The thought pursued him like a yellow-striped fly, even in his slumbers. He did not doubt that it pursued many another prisoner. Certainly the Wheel had never failed since the Architects finished their work long ago; but the past was no guarantee for the future. He lived in a suspense that was scarcely life, thinking with resignation of the old saying, “A Sibornalese works for life, marries for life, and longs for life.” Apart from the clause regarding marriage, he would have sworn that the proverb originated in the Wheel.
He was tormented by the thought of women, and by the lack of male companionship. He tried to signal through the rock to his nearest fellow sufferers, but no response came. Nor did he receive any more messages from outside. Hope of them died. He had been forgotten.
Through the spells of work and silence, a riddle rose to haunt him. Of the 1825 cells of the Wheel, only two had access to the outer world at one time, the cell by which one entered and the adjacent cell by which one left. How, then, had the Wheel been loaded with its pilgrims in the first instance? How had the giants who had erected this machine started it into motion?

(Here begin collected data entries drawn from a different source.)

(* ===== verification/UserSpec.v ===== *)
(** * From user mode into the kernel and back

    A system call that the kernel carries out for environment [c] is, for the program
    that made it, a step from one user-mode state to another. *)

From S2P Require Import Prelude Mem CString Mmu KState Printf Pmap VmInv VmSpec VmLife Environ Sched Syscall Trap EnvInv EnvFree SchedSpec UserMem SysSpec User.

(** Environment [c] running in user mode. *)
Record in_user (s : kst) (c : Z) (dirs : list Z) (rl : Z -> role) : Prop := {
  iu_sys : sys_inv s dirs rl;
  iu_cur : curenv s = Some c;
  iu_live : live s c;
  iu_run : env_status (envs s !!! c) = ENV_RUNNING;
  iu_lock : kernel_lock s = None;
  iu_cpu : cpu_status (thiscpu s) <> CPU_HALTED;
  iu_cr3 : cpu_cr3 (thiscpu s) = env_pgdir (envs s !!! c) - KERNBASE }.

(** The state in which the trap of [tf] is dispatched. *)
Definition entered (s : kst) (c : Z) (tf : Trapframe) : kst :=
  let s1 := set_thiscpu (fun u => u <| cpu_status := CPU_STARTED |>) s in
  s1 <| kernel_lock := Some (cpunum s) |> <| envs := <[c := (envs s !!! c) <| env_tf := tf |>]> (envs s) |>.

(** The state in which the program goes on, with [r] in [eax]. *)
Definition with_eax (s : kst) (c r : Z) : kst :=
  s <| envs := <[c := (envs s !!! c) <| env_tf := env_tf (envs s !!! c) <| tf_regs :=
    tf_regs (env_tf (envs s !!! c)) <| reg_eax := w32 r |> |> |>]> (envs s) |>.
Definition resumed (s : kst) (c r : Z) : kst :=
  running (demote (with_eax s c r)) c (dir_page s c).

Lemma entered_in_kernel s c dirs rl tf : in_user s c dirs rl -> in_kernel (entered s c tf) c dirs rl.
Proof.
  intros [Hs Hc Hl Hr Hk Hcpu Hcr]. set (s1 := set_thiscpu (fun u => u <| cpu_status := CPU_STARTED |>) s).
  pose proof (sys_inv_cpus _ _ _ (cpus s1) (Some (cpunum s)) Hs) as Hs1.
  assert (Hk1 : in_kernel (s <| cpus := cpus s1 |> <| kernel_lock := Some (cpunum s) |>) c dirs rl).
  { constructor; try done.
    - change (curenv s1 = Some c). unfold curenv, s1. by rewrite thiscpu_set.
    - apply Z.eqb_refl. }
  apply (in_kernel_env _ _ _ _ c ((envs s !!! c) <| env_tf := tf |>)) in Hk1; try done.
  simpl. by destruct Hl.
Qed.

Section trap.
Context `{Devices} `{TrapDevices}.

Lemma trap_enter {A} s c dirs rl tfa cr2 tf :
  in_user s c dirs rl -> Z.land (tf_cs tf) 3 = 3 ->
  (trap tfa cr2 tf : K A) s = (with_faults tfa (trap_dispatch tfa cr2 tf);; trap_return) (entered s c tf).
Proof.
  intros [Hs Hc Hl Hr Hk Hcpu Hcr] Hcs. unfold trap.
  set (s1 := set_thiscpu (fun u => u <| cpu_status := CPU_STARTED |>) s).
  assert (Hst : trap_cpu_status s = Ret tt s1).
  { unfold trap_cpu_status. do 2 kb. by rewrite (proj2 (Z.eqb_neq _ _) Hcpu). }
  krw Hst. rewrite Hcs, Z.eqb_refl.
  assert (Hlock : lock_kernel s1 = Ret tt (s1 <| kernel_lock := Some (cpunum s1) |>)).
  { unfold lock_kernel. kb. unfold holding. change (kernel_lock s1) with (kernel_lock s). rewrite Hk.
    kb. change (kernel_lock s1) with (kernel_lock s). by rewrite Hk. }
  rewrite bind_assoc. krw Hlock. set (s2 := s1 <| kernel_lock := _ |>). do 2 kb.
  assert (Hc2 : curenv s2 = Some c).
  { change (curenv s2) with (cpu_env (thiscpu s1)). unfold s1. rewrite thiscpu_set. exact Hc. }
  rewrite Hc2. do 2 kb. change (envs s2) with (envs s). rewrite Hr. change (ENV_RUNNING =? ENV_DYING) with false.
  cbv iota. repeat kb. erewrite bind_run by apply upd_env_run. done.
Qed.

Lemma trap_return_run {A} s c dirs rl :
  in_kernel s c dirs rl -> env_status (envs s !!! c) = ENV_RUNNING ->
  (trap_return : K A) s = Exit (ToUser c) (running (demote s) c (dir_page s c)).
Proof.
  intros [Hs Hc Hl Hh] Hr. unfold trap_return. kb. rewrite Hc. kb. rewrite Hr, Z.eqb_refl.
  destruct (si_env _ _ _ Hs c Hl) as (d & Hd & Hed). rewrite (dir_page_kva _ _ _ Hed).
  assert (Hn : npages (demote s) = npages s /\ holding (demote s) = holding s /\
    env_pgdir (envs (demote s) !!! c) = env_pgdir (envs s !!! c)).
  { unfold demote. rewrite Hc, Hr, Z.eqb_refl. simpl. by rewrite lookup_total_insert_eq. }
  destruct Hn as (Hn & Hho & Hp). pose proof (vi_npages _ _ _ _ (si_vm _ _ _ Hs)) as Hnp.
  apply env_run_spec; rewrite ?Hn, ?Hp, ?Hho; try done; [|lia].
  apply (vi_range _ _ _ _ (si_vm _ _ _ Hs)). apply (vi_dirs _ _ _ _ (si_vm _ _ _ Hs)) in Hd. congruence.
Qed.

Lemma with_eax_in_kernel s c dirs rl r :
  in_kernel s c dirs rl -> in_kernel (with_eax s c r) c dirs rl.
Proof. intros Hk. apply in_kernel_env; try done; by destruct (ik_live _ _ _ _ Hk). Qed.

Lemma resumed_in_user s c dirs rl r :
  in_kernel s c dirs rl -> cpu_status (thiscpu s) <> CPU_HALTED -> in_user (resumed s c r) c dirs rl.
Proof.
  intros Hk Hcpu. pose proof (with_eax_in_kernel s c dirs rl r Hk) as [Hs Hc Hl Hh].
  unfold resumed. set (s1 := with_eax s c r) in *.
  assert (Hd1 : dir_page s c = dir_page (demote s1) c).
  { unfold dir_page. do 2 f_equal. unfold demote. rewrite Hc. unfold s1, with_eax.
    case_bool; simpl; by rewrite !lookup_total_insert_eq. }
  rewrite Hd1. assert (Hl1 : live (demote s1) c).
  { unfold demote. rewrite Hc. case_bool; [|exact Hl]. by apply live_upd. }
  pose proof (demote_inv s1 dirs rl Hs ltac:(by eapply ik_cur_ok)) as Hs1.
  destruct (running_inv (demote s1) dirs rl c Hs1 Hl1) as [Hs2 (_ & Hc2 & Hl2 & Hr2 & Hk2 & Hcr2)].
  constructor; try done. unfold running. rewrite thiscpu_set.
  change (cpu_status (thiscpu (demote s1)) <> CPU_HALTED). unfold demote. rewrite Hc. by case_bool.
Qed.

(** A system call that comes back. *)
Lemma int_syscall_run `{Program} s c dirs rl tf s1 r dirs' rl' :
  in_user s c dirs rl -> Z.land (tf_cs tf) 3 = 3 -> tf_trapno tf = T_SYSCALL ->
  (let g := tf_regs tf in
   syscall (reg_eax g) (reg_edx g) (reg_ecx g) (reg_ebx g) (reg_edi g) (reg_esi g) (entered s c tf) = Ret r s1) ->
  in_kernel s1 c dirs' rl' -> env_status (envs s1 !!! c) = ENV_RUNNING ->
  cpu_status (thiscpu s1) <> CPU_HALTED ->
  int_syscall tf s = Ret (inl (s32 r)) (resumed s1 c r) /\ in_user (resumed s1 c r) c dirs' rl'.
Proof.
  intros Hu Hcs Hno Hrun Hk1 Hr1 Hcpu1.
  pose proof (resumed_in_user s1 c dirs' rl' r Hk1 Hcpu1) as Hu1. split; [|exact Hu1].
  unfold int_syscall. rewrite (trap_enter s c dirs rl) by done.
  pose proof (entered_in_kernel s c dirs rl tf Hu) as Hk0.
  erewrite (bind_run _ _ _ tt (with_eax s1 c r)).
  2:{ unfold with_faults, trap_dispatch. rewrite Hno. change (T_SYSCALL =? T_PGFLT) with false.
      change (T_SYSCALL =? T_BRKPT) with false. rewrite Z.eqb_refl. cbv iota zeta.
      rewrite (bind_run _ _ _ c (entered s c tf)) by (apply cur_run, Hk0). krw Hrun. by rewrite upd_env_run. }
  pose proof (with_eax_in_kernel s1 c dirs' rl' r Hk1) as Hk1'.
  rewrite (trap_return_run _ c dirs' rl' Hk1').
  2:{ unfold with_eax. simpl. by rewrite lookup_total_insert_eq. }
  assert (Hdp : dir_page (with_eax s1 c r) c = dir_page s1 c).
  { unfold dir_page, with_eax. simpl. by rewrite lookup_total_insert_eq. }
  rewrite Hdp. fold (resumed s1 c r).
  rewrite bool_decide_eq_true_2 by apply (iu_cur _ _ _ _ Hu). do 2 f_equal.
  unfold resumed, running. simpl. rewrite lookup_total_insert_eq. unfold running_env. simpl.
  unfold demote. rewrite (ik_cur _ _ _ _ Hk1').
  unfold with_eax. case_bool; simpl; rewrite ?lookup_total_insert_eq; simpl; rewrite ?lookup_total_insert_eq; simpl; apply s32_w32.
Qed.
End trap.

(** ** What a system call leaves as it was *)

(** The same environment, but for its registers and its accounting. *)
Definition same_env (v v' : Env) : Prop :=
  exists tf runs cpu, v' = v <| env_tf := tf |> <| env_runs := runs |> <| env_cpunum := cpu |>.

Record uframe (s s' : kst) (c : Z) : Prop := {
  uf_npages : npages s' = npages s;
  uf_kern : kern_pgdir s' = kern_pgdir s;
  uf_cpunum : cpunum s' = cpunum s;
  uf_free : env_free_list s' = env_free_list s;
  uf_other : forall x, x <> c -> envs s' !!! x = envs s !!! x;
  uf_self : same_env (envs s !!! c) (envs s' !!! c) }.

#[export] Instance same_env_refl : Reflexive same_env.
Proof. intros v. exists (env_tf v), (env_runs v), (env_cpunum v). by destruct v. Qed.
#[export] Instance same_env_trans : Transitive same_env.
Proof. intros v1 v2 v3 (t & r & n & ->) (t' & r' & n' & ->). by exists t', r', n'. Qed.
#[export] Instance uframe_refl c : Reflexive (fun s s' => uframe s s' c).
Proof. intros s. by constructor. Qed.
Lemma uframe_trans s1 s2 s3 c : uframe s1 s2 c -> uframe s2 s3 c -> uframe s1 s3 c.
Proof.
  intros [] []. constructor; try congruence; [|by etransitivity].
  intros x Hx. rewrite uf_other1 by done. by apply uf_other0.
Qed.

Lemma same_env_fields v v' : same_env v v' ->
  env_pgdir v' = env_pgdir v /\ env_id v' = env_id v /\ env_status v' = env_status v /\
  env_parent_id v' = env_parent_id v /\ env_pgfault_upcall v' = env_pgfault_upcall v.
Proof. by intros (tf & r & n & ->). Qed.

Lemma uframe_env s s' c x : uframe s s' c ->
  env_pgdir (envs s' !!! x) = env_pgdir (envs s !!! x) /\ env_id (envs s' !!! x) = env_id (envs s !!! x) /\
  env_status (envs s' !!! x) = env_status (envs s !!! x) /\
  env_parent_id (envs s' !!! x) = env_parent_id (envs s !!! x).
Proof.
  intros Hf. destruct (decide (x = c)) as [-> | Hx].
  - pose proof (same_env_fields _ _ (uf_self _ _ _ Hf)). naive_solver.
  - by rewrite (uf_other _ _ _ Hf).
Qed.
Lemma uframe_names s s' c envid chk e : uframe s s' c -> names s' c envid chk e <-> names s c envid chk e.
Proof.
  intros Hf. unfold names, live. destruct (uframe_env _ _ _ e Hf) as (_ & -> & -> & ->).
  by destruct (uframe_env _ _ _ c Hf) as (_ & -> & _).
Qed.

He burdened his mind with visions of ropes and hawsers and pulleys, and of gushing underground rivers which turned the Wheel into a waterwheel. But he could never resolve the riddle to his satisfaction.
Even the processes of his mind remained incarcerated within the holy mountain.
Occasionally a rickyback would make a journey across his cell floor. With joy, he seized it up, holding it gently, watching its fragile legs wave as it struggled to be free. The rickyback understood freedom and was undividedly interested in the subject. Infinitely more complex humans were more divided.
What transcendental pain caused men to imprison themselves for a large portion of their lives within the Great Wheel? Was this indeed the path towards self-understanding?
He wondered if the rickyback understood itself. His efforts to identify with the tiny creatures, so as to enjoy a fraction of their freedom, left him feeling ill. He lay for hours at a time on the floor of the cell, staring at minute moving things, small white ants, microscopic worms. Sometimes he caught pink-eyed rats and mice observing him. If I died, he thought, these would be my only witnesses. The unconsidered.
Many men must have died during their confinement in the intestines of the Wheel. Some had confined themselves from choice, as some were celibate from choice. Perhaps they had been goaded by a wish to escape into changelessness, away from the bustle of the world—that bustle framed, if he understood the astronomers, within the greater commotion of the universe.